Work order >> Copy every line that contains the string "Failed" from the entries below.

= = =

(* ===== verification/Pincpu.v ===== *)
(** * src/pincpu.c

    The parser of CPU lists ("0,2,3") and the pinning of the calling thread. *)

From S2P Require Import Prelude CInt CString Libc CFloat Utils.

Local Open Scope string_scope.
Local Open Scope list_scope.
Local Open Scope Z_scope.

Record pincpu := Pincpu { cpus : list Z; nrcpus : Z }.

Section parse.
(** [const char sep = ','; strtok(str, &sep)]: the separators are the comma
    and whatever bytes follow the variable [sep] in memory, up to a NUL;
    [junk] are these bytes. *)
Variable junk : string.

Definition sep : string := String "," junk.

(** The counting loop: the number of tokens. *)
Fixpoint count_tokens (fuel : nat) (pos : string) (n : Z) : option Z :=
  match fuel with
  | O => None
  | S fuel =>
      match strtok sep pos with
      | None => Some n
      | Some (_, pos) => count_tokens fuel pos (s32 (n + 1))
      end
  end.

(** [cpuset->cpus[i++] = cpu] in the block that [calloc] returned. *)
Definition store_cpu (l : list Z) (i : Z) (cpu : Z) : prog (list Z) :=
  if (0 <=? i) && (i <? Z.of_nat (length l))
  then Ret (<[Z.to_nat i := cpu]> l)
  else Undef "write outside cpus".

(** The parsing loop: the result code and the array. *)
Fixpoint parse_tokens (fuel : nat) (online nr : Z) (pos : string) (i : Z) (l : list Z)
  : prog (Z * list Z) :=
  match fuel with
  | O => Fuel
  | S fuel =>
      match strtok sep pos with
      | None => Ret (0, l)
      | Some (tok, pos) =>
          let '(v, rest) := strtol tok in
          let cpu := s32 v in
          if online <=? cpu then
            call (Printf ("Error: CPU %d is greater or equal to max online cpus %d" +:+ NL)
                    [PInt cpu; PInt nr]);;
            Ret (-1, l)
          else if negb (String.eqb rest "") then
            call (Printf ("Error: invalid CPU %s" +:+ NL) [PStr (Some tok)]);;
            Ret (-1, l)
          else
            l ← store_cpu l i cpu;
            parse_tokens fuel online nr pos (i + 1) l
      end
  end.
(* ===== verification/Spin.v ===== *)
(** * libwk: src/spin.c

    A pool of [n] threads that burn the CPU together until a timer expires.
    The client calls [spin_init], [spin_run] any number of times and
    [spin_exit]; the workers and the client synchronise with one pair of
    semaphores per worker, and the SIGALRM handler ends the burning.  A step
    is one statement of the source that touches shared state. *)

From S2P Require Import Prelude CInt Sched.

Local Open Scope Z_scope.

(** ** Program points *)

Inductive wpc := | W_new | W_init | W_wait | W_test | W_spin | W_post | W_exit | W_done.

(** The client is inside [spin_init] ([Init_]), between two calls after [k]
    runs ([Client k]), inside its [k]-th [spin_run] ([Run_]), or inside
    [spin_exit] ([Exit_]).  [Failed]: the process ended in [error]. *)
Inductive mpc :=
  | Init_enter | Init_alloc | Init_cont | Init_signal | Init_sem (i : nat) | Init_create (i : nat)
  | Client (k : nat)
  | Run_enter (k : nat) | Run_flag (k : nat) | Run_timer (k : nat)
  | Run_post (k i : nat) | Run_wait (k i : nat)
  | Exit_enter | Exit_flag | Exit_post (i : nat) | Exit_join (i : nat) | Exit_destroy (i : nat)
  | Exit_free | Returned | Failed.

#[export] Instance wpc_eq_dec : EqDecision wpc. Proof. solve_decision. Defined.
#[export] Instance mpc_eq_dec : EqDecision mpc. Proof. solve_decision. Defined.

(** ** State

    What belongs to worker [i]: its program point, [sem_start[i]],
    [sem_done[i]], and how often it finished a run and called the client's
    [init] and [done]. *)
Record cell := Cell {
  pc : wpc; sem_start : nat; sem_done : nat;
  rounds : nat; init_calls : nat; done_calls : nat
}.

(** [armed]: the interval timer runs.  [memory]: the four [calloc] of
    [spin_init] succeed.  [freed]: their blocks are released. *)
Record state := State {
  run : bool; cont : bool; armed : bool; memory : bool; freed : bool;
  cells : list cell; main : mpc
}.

= = =

Response area >>
    [spin_exit] ([Exit_]).  [Failed]: the process ended in [error]. *)
  | Exit_free | Returned | Failed.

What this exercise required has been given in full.